Lemma add_socket_spec s x h s' :
  add_socket s x = (h, s') ->
  view_of s h = None /\ view_of s' h = Some (sock_view x) /\ views_le s s' /\
  (forall h', h' <> h -> view_of s' h' = view_of s h') /\ ns_interface s' = ns_interface s.
Proof.
  unfold add_socket. pose proof (sock_add_fresh (ns_sockets s) x) as Hf.
  pose proof (sock_add_get (ns_sockets s) x) as Hg.
  destruct (sock_add (ns_sockets s) x) as [h0 so]. intros [= <- <-]. simpl in Hf, Hg.
  unfold view_of, views_le, view_of. cbn. split_and!.
  - by rewrite Hf.
  - by rewrite Hg, decide_True.
  - intros h' v. rewrite Hg. case_decide; [subst; by rewrite Hf|done].
  - intros h' Hne. by rewrite Hg, decide_False.
  - done.
Qed.

(** A new socket is the one its constructor makes, when the heap has its buffers. *)
Lemma vec_alloc_ok alloc_ok len : len <= isize_max -> alloc_ok len = true -> vec_alloc alloc_ok len = Return tt.
Proof. intros Hl Ha. unfold vec_alloc. case_decide; [done|]. by rewrite Ha, (proj2 (Z.ltb_ge _ _) Hl). Qed.

#[local] Ltac allocated :=
  repeat match goal with |- context [vec_alloc ?a ?n] => destruct (vec_alloc a n); [|done] end; cbn [outcome_bind].

Lemma tcp_socket_add alloc_ok s h s' :
  tcp_socket alloc_ok s = Return (h, s') -> add_socket s (tcp_new TCP_RX_BUFFER_SIZE TCP_TX_BUFFER_SIZE) = (h, s').
Proof. unfold tcp_socket. allocated. congruence. Qed.

Lemma udp_socket_add alloc_ok s h s' :
  udp_socket alloc_ok s = Return (h, s') ->
  add_socket s (udp_new UDP_RX_META_SIZE UDP_BUFFER_SIZE UDP_TX_META_SIZE UDP_BUFFER_SIZE) = (h, s').
Proof. unfold udp_socket. allocated. congruence. Qed.

Lemma icmp_socket_add alloc_ok s h s' :
  icmp_socket alloc_ok s = Return (h, s') -> add_socket s (icmp_new 4 1024 4 1024) = (h, s').
Proof. unfold icmp_socket. allocated. congruence. Qed.

Lemma stack_poll_views s t s' h : stack_poll s t = Return s' -> view_of s' h = view_of s h.
Proof.
  unfold stack_poll. destruct (iface_poll _ _ _ _) as [[[i d] so]|] eqn:E; [|done]. intros [= <-].
  by eapply (iface_poll_view _ _ _ _ _ _ _ h) in E.
Qed.

(** [check_icmp] only receives. *)
Lemma check_icmp_socket_views h b o s b' o' s' :
  check_icmp_socket h (b, o, s) = Return (b', o', s') ->
  (forall h', view_of s' h' = view_of s h') /\ same_config s s'.
Proof.
  unfold check_icmp_socket. destruct (sock_get _ h) as [x|]; [|by intros [= <- <- <-]].
  case_decide; [|by intros [= <- <- <-]].
  destruct (socket_call s h OpIcmpCanRecv) as [[[] s1]|] eqn:E1; [..|done]; cbn [outcome_bind];
    apply socket_call_inv in E1 as [V1 A1]; [|by intros [= <- <- <-]].
  destruct (socket_call s1 h (OpIcmpRecvSlice b)) as [[[rc b1] s2]|] eqn:E2; [|done]. cbn [outcome_bind].
  apply socket_call_inv in E2 as [V2 A2].
  assert (Hs2 : (forall h', view_of s2 h' = view_of s h') /\ same_config s s2).
  { split; [intros h'; by rewrite V2|by rewrite A1]. }
  destruct rc as [[len src]|]; [|by intros [= <- <- <-]]. case_decide; [|done].
  destruct (icmpv4_parse _) as [[]|]; by intros [= <- <- <-].
Qed.

Lemma check_icmp_loop hs b o s b' o' s' :
  for_each hs check_icmp_socket (b, o, s) = Return (b', o', s') ->
  (forall h', view_of s' h' = view_of s h') /\ same_config s s'.
Proof.
  revert b o s. induction hs as [|h hs IH]; intros b o s; cbn [for_each]; [by intros [= <- <- <-]|].
  destruct (check_icmp_socket h (b, o, s)) as [[[b1 o1] s1]|] eqn:E; [|done]. cbn [outcome_bind].
  intros Hl. apply check_icmp_socket_views in E as [V A]. apply IH in Hl as [V' A'].
  split; [intros h'; by rewrite V', V|by rewrite A].
Qed.

Lemma check_icmp_views s out s' :
  check_icmp s = Return (out, s') ->
  (forall h', view_of s' h' = view_of s h') /\ same_config s s'.
Proof.
  unfold check_icmp. destruct (for_each _ _ _) as [[[b o] s1]|] eqn:E; [|done]. intros [= <- <-].
  by eapply check_icmp_loop.
Qed.

(** No ICMP socket is bound. *)
Definition icmp_unbound s : Prop := forall h b, view_of s h = Some (SockView_mk KIcmp b) -> b = false.

Lemma check_icmp_socket_silent h b o s :
  icmp_unbound s -> exists s', check_icmp_socket h (b, o, s) = Return (b, o, s') /\ icmp_unbound s'.
Proof.
  intros Hu. unfold check_icmp_socket. destruct (sock_get (ns_sockets s) h) as [x|] eqn:E; [|eauto].
  case_decide as Hk; [|eauto].
  assert (Hv : view_of s h = Some (sock_view x)) by (unfold view_of; by rewrite E).
  assert (Hx : sock_view x = SockView_mk KIcmp false).
  { destruct (sock_view x) as [k bd] eqn:Ex. simpl in Hk. subst k. f_equal. by apply (Hu h). }
  destruct (socket_call_ok OpIcmpCanRecv s h _ Hv ltac:(by rewrite Hx)) as (r & s' & Ec & Vc & _).
  rewrite Ec. cbn [outcome_bind].
  assert (r = false) as ->.
  { unfold socket_call, get_mut in Ec. rewrite E, decide_True in Ec by (by rewrite Hx). cbn [outcome_bind] in Ec.
    pose proof (icmp_unbound_empty (ns_interface s) x Hx) as He.
    destruct (sock_op OpIcmpCanRecv (ns_interface s) x) as [[r0 i0] x0]. by simplify_eq/=. }
  exists s'. split; [done|]. intros h' b'. rewrite Vc. apply Hu.
Qed.

Lemma check_icmp_silent s : icmp_unbound s -> exists s', check_icmp s = Return ([], s') /\ icmp_unbound s'.
Proof.
  intros Hu. unfold check_icmp. generalize (sock_handles (ns_sockets s)) as hs.
  generalize (replicate 1024 Byte.x00) as b. intros b hs.
  assert (Hl : exists s', for_each hs check_icmp_socket (b, [], s) = Return (b, [], s') /\ icmp_unbound s').
  { revert s Hu. induction hs as [|h hs IH]; intros s Hu; cbn [for_each]; [eauto|].
    destruct (check_icmp_socket_silent h b [] s Hu) as (s1 & -> & H1). cbn [outcome_bind]. by apply IH. }
  destruct Hl as (s' & -> & H'). cbn [outcome_bind]. eauto.
Qed.

Lemma icmp_unbound_views s s' : icmp_unbound s -> (forall h, view_of s' h = view_of s h) -> icmp_unbound s'.
Proof. intros Hu Hv h b. rewrite Hv. apply Hu. Qed.

Lemma icmp_unbound_add s x h s' :
  icmp_unbound s -> add_socket s x = (h, s') ->
  (sv_kind (sock_view x) <> KIcmp \/ sv_bound (sock_view x) = false) -> icmp_unbound s'.
Proof.
  intros Hu Ha Hx h' b Hb. apply add_socket_spec in Ha as (_ & Hh & _ & Ho & _).
  destruct (decide (h' = h)) as [->|Hne].
  - rewrite Hh in Hb. injection Hb as Hb. rewrite Hb in Hx. simpl in Hx. by destruct Hx.
  - rewrite Ho in Hb by done. by eapply Hu.
Qed.

(** ** Histories *)

Inductive TcpCall : Type :=
| TcConnect (addr : Ipv4Address) (port : Z)
| TcListen (port : Z)
| TcIsConnected
| TcCanSend
| TcCanRecv
| TcSend (data : list byte)
| TcRecv (buf : list byte)
| TcClose.

Inductive UdpCall : Type :=
| UcBind (port : Z)
| UcSendTo (data : list byte) (remote : IpEndpoint)
| UcRecvFrom (buf : list byte)
| UcCanSend
| UcCanRecv.

(** A method of a wrapper, without its result: the wrapper, the stack and the port
    counter after it. *)
Definition tcp_run (c : TcpCall) (t : TcpSocket) s (counter : Z) : Outcome (TcpSocket * stack * Z) :=
  match c with
  | TcConnect addr port =>
      let! (_, t, s, counter) := TcpSocket_connect t s counter addr port in Return (t, s, counter)
  | TcListen port => let! (_, t, s) := TcpSocket_listen t s port in Return (t, s, counter)
  | TcIsConnected => let! (_, s) := TcpSocket_is_connected t s in Return (t, s, counter)
  | TcCanSend => let! (_, s) := TcpSocket_can_send t s in Return (t, s, counter)
  | TcCanRecv => let! (_, s) := TcpSocket_can_recv t s in Return (t, s, counter)
  | TcSend data => let! (_, s) := TcpSocket_send t s data in Return (t, s, counter)
  | TcRecv buf => let! (_, _, s) := TcpSocket_recv t s buf in Return (t, s, counter)
  | TcClose => let! s := TcpSocket_close t s in Return (t, s, counter)
  end.

Definition udp_run (c : UdpCall) (u : UdpSocket) s : Outcome (UdpSocket * stack) :=
  match c with
  | UcBind port => let! (_, u, s) := UdpSocket_bind u s port in Return (u, s)
  | UcSendTo data remote => let! (_, s) := UdpSocket_send_to u s data remote in Return (u, s)
  | UcRecvFrom buf => let! (_, _, s) := UdpSocket_recv_from u s buf in Return (u, s)
  | UcCanSend => let! (_, s) := UdpSocket_can_send u s in Return (u, s)
  | UcCanRecv => let! (_, s) := UdpSocket_can_recv u s in Return (u, s)
  end.

(** Everything that holds a handle, around one stack. *)
Record SockWorld : Type := SockWorld_mk {
  w_stack : stack;
  w_dhcp : DhcpClient (H:=H);
  w_dns : DnsResolver (H:=H) (QH:=QH);
  w_tcp : list (TcpSocket (H:=H));
  w_udp : list (UdpSocket (H:=H));
  w_ports : Z;
}.
Implicit Types w : SockWorld.

Definition sock_start s : SockWorld :=
  SockWorld_mk s DhcpClient_new DnsResolver_new [] [] EPHEMERAL_PORT_COUNTER.

Inductive sock_step w : SockWorld -> Prop :=
| ss_tcp_new alloc_ok t s : TcpSocket_new alloc_ok (w_stack w) = Return (t, s) ->
    sock_step w (SockWorld_mk s (w_dhcp w) (w_dns w) (t :: w_tcp w) (w_udp w) (w_ports w))
| ss_udp_new alloc_ok u s : UdpSocket_new alloc_ok (w_stack w) = Return (u, s) ->
    sock_step w (SockWorld_mk s (w_dhcp w) (w_dns w) (w_tcp w) (u :: w_udp w) (w_ports w))
| ss_tcp k t c t' s n : w_tcp w !! k = Some t -> tcp_run c t (w_stack w) (w_ports w) = Return (t', s, n) ->
    sock_step w (SockWorld_mk s (w_dhcp w) (w_dns w) (<[k := t']> (w_tcp w)) (w_udp w) n)
| ss_udp k u c u' s : w_udp w !! k = Some u -> udp_run c u (w_stack w) = Return (u', s) ->
    sock_step w (SockWorld_mk s (w_dhcp w) (w_dns w) (w_tcp w) (<[k := u']> (w_udp w)) (w_ports w))
| ss_ping alloc_ok h s data dst r s' : icmp_socket alloc_ok (w_stack w) = Return (h, s) ->
    socket_call s h (OpIcmpSendSlice data dst) = Return (r, s') ->
    sock_step w (SockWorld_mk s' (w_dhcp w) (w_dns w) (w_tcp w) (w_udp w) (w_ports w))
| ss_check_icmp out s : check_icmp (w_stack w) = Return (out, s) ->
    sock_step w (SockWorld_mk s (w_dhcp w) (w_dns w) (w_tcp w) (w_udp w) (w_ports w))
| ss_poll t s : stack_poll (w_stack w) t = Return s ->
    sock_step w (SockWorld_mk s (w_dhcp w) (w_dns w) (w_tcp w) (w_udp w) (w_ports w))
| ss_dhcp_start t d s : DhcpClient_start (w_dhcp w) (w_stack w) t = (d, s) ->
    sock_step w (SockWorld_mk s d (w_dns w) (w_tcp w) (w_udp w) (w_ports w))
| ss_dhcp_poll t ev d s : DhcpClient_poll (w_dhcp w) (w_stack w) t = Return (ev, d, s) ->
    sock_step w (SockWorld_mk s d (w_dns w) (w_tcp w) (w_udp w) (w_ports w))
| ss_dhcp_renew d s : DhcpClient_renew (w_dhcp w) (w_stack w) = Return (d, s) ->
    sock_step w (SockWorld_mk s d (w_dns w) (w_tcp w) (w_udp w) (w_ports w))
| ss_dns_init r s : DnsResolver_init (w_dns w) (w_stack w) = (r, s) ->
    sock_step w (SockWorld_mk s (w_dhcp w) r (w_tcp w) (w_udp w) (w_ports w))
| ss_dns_resolve name q r s : DnsResolver_resolve (w_dns w) (w_stack w) name = Return (q, r, s) ->
    sock_step w (SockWorld_mk s (w_dhcp w) r (w_tcp w) (w_udp w) (w_ports w))
| ss_dns_poll rs r s : DnsResolver_poll (w_dns w) (w_stack w) = Some (Return (rs, r, s)) ->
    sock_step w (SockWorld_mk s (w_dhcp w) r (w_tcp w) (w_udp w) (w_ports w))
| ss_dns_result q x r s : DnsResolver_get_result (w_dns w) (w_stack w) q = Return (x, r, s) ->
    sock_step w (SockWorld_mk s (w_dhcp w) r (w_tcp w) (w_udp w) (w_ports w)).

(** The handles held, with the type each holder expects. *)
Definition held (d : DhcpClient (H:=H)) (r : DnsResolver (H:=H) (QH:=QH)) (ts : list TcpSocket) (us : list UdpSocket)
    : list (H * SocketKind) :=
  ((fun h => (h, KDhcp)) <$> option_list (dhcp_socket d)) ++ ((fun h => (h, KDns)) <$> option_list (dns_socket r)) ++
  ((fun t => (tcp_handle t, KTcp)) <$> ts) ++ ((fun u => (udp_handle u, KUdp)) <$> us).

Definition w_held w : list (H * SocketKind) := held (w_dhcp w) (w_dns w) (w_tcp w) (w_udp w).

Definition typed_in s (hk : H * SocketKind) : Prop := sv_kind <$> view_of s hk.1 = Some hk.2.

Lemma typed_get_mut s h k : typed_in s (h, k) -> exists x, get_mut s h k = Return x.
Proof.
  unfold typed_in. simpl. destruct (view_of s h) as [v|] eqn:Ev; simpl; [|done]. intros [= <-].
  destruct (get_mut_view s h v Ev) as (x & ? & _). eauto.
Qed.

Lemma typed_get s h k :
  typed_in s (h, k) -> exists x, sock_get (ns_sockets s) h = Some x /\ sv_kind (sock_view x) = k.
Proof.
  unfold typed_in, view_of. simpl. destruct (sock_get _ h) as [x|]; simpl; [|done]. intros [= <-]. eauto.
Qed.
########################################
#### [Directions for this task]
Go over the data and return every line that includes the word "Inductive".

#### [Response to the exercise]
Inductive TcpCall : Type :=
Inductive UdpCall : Type :=
Inductive sock_step w : SockWorld -> Prop :=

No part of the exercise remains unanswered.